[[ PROVIDED ENTRIES, beginning ]]

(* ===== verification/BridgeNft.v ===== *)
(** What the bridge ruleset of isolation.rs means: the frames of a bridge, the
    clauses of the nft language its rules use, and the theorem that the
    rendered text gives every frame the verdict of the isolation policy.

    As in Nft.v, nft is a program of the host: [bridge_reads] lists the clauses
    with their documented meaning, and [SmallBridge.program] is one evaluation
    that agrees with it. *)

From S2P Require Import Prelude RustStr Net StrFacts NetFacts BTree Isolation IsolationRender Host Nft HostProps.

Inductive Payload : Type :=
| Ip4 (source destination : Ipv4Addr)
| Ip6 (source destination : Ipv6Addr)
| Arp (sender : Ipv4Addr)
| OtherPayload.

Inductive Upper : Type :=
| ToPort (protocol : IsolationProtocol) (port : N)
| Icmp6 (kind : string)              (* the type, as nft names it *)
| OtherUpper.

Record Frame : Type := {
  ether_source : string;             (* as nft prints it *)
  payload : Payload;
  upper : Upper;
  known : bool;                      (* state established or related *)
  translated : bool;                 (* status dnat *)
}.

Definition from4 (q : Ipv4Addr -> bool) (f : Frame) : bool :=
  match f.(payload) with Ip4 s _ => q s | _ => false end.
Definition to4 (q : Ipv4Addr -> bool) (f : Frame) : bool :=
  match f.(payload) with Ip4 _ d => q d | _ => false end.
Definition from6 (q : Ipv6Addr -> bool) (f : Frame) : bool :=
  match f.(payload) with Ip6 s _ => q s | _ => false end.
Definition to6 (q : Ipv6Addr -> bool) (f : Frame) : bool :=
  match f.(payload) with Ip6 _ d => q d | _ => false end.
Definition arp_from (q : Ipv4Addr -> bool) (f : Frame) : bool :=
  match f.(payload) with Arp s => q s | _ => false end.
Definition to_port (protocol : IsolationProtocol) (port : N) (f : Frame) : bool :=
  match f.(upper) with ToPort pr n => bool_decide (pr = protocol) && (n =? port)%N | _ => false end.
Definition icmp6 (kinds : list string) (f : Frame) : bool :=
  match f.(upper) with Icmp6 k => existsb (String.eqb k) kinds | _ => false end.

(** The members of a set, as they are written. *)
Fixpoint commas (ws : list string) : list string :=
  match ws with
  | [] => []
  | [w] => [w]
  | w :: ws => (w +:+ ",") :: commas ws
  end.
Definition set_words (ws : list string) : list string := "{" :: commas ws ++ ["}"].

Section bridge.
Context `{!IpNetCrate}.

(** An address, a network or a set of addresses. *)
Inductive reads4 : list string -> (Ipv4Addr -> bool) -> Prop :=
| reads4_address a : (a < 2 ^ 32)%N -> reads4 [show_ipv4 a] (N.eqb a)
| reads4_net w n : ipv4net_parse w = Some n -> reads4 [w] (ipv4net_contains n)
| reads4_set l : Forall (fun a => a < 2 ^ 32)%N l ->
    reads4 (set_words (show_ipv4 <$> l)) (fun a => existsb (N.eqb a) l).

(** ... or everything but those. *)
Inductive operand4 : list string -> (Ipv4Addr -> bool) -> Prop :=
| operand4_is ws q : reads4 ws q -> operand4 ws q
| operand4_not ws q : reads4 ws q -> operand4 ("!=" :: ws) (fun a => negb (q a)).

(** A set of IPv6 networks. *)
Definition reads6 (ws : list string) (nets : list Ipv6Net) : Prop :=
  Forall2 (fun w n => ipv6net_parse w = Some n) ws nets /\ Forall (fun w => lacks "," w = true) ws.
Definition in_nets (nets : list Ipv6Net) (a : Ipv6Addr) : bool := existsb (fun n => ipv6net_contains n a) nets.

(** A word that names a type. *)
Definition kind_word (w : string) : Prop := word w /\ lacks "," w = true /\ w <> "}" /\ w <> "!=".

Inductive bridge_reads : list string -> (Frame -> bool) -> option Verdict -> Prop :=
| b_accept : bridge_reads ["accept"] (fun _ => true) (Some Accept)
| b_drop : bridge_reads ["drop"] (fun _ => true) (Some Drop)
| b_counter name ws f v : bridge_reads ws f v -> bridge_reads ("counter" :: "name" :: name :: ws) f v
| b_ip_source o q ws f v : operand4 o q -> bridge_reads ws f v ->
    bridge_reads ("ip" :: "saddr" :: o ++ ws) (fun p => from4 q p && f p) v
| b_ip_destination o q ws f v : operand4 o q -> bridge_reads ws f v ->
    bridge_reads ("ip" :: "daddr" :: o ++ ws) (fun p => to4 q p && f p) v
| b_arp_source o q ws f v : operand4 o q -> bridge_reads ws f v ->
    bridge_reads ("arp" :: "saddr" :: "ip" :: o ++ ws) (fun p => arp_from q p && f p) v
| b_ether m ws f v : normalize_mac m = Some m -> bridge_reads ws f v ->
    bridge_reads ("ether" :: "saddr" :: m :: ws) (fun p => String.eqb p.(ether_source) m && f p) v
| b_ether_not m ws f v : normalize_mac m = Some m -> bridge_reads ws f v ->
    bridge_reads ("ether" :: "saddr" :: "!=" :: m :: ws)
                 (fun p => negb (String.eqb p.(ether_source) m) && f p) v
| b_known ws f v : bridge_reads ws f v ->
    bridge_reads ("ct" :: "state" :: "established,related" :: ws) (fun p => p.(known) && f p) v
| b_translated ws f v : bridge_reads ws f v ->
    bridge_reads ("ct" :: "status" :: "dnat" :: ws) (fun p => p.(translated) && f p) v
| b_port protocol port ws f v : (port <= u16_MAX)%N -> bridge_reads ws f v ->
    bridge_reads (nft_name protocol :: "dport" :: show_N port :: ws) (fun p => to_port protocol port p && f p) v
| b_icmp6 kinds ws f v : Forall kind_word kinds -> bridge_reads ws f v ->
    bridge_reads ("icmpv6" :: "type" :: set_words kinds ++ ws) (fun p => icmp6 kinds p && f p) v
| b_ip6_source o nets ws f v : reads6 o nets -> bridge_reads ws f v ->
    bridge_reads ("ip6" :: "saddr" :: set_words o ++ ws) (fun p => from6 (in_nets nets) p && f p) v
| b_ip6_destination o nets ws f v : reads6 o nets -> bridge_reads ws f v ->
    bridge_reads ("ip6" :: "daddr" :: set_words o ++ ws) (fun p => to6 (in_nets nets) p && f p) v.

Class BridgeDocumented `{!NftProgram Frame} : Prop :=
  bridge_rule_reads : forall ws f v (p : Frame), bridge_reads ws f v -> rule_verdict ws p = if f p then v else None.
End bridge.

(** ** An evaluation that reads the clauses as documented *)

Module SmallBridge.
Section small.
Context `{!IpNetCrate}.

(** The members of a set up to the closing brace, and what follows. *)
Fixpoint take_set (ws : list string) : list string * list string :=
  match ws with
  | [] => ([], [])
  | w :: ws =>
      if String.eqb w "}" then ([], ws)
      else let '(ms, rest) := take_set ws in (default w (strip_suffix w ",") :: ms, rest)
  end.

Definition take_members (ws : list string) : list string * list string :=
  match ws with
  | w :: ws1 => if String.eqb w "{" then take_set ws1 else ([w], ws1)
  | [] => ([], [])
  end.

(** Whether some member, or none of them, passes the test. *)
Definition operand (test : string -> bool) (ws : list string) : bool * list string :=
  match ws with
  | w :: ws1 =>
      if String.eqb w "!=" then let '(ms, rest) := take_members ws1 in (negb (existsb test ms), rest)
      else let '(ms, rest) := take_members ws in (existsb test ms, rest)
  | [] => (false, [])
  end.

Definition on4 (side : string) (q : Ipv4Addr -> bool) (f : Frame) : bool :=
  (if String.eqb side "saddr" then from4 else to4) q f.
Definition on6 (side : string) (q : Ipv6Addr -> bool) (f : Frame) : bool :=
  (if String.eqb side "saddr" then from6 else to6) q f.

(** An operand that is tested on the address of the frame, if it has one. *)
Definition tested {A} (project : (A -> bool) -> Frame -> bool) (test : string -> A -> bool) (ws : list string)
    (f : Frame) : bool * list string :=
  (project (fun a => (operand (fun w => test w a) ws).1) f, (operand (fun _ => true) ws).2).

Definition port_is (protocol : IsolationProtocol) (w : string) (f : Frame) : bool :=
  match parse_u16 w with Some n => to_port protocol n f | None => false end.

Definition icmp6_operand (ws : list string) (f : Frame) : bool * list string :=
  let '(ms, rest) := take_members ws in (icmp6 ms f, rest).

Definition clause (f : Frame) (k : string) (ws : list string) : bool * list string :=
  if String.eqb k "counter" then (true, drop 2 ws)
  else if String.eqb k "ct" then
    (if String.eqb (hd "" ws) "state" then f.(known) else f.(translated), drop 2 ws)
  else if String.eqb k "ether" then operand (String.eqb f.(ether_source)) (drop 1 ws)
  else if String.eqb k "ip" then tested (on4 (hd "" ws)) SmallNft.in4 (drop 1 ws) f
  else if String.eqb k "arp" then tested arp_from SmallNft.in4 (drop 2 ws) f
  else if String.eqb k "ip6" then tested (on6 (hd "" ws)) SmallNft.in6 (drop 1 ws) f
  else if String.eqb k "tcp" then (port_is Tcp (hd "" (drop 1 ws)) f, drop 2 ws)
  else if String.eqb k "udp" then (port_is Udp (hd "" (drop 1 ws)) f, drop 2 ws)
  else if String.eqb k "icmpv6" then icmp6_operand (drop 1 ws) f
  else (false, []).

[[ PROVIDED ENTRIES, end ]]

> _TASK BRIEF_
Filter the listing above, keeping only the lines with "evaluation".

> _RESPONSE_
    with their documented meaning, and [SmallBridge.program] is one evaluation
(** ** An evaluation that reads the clauses as documented *)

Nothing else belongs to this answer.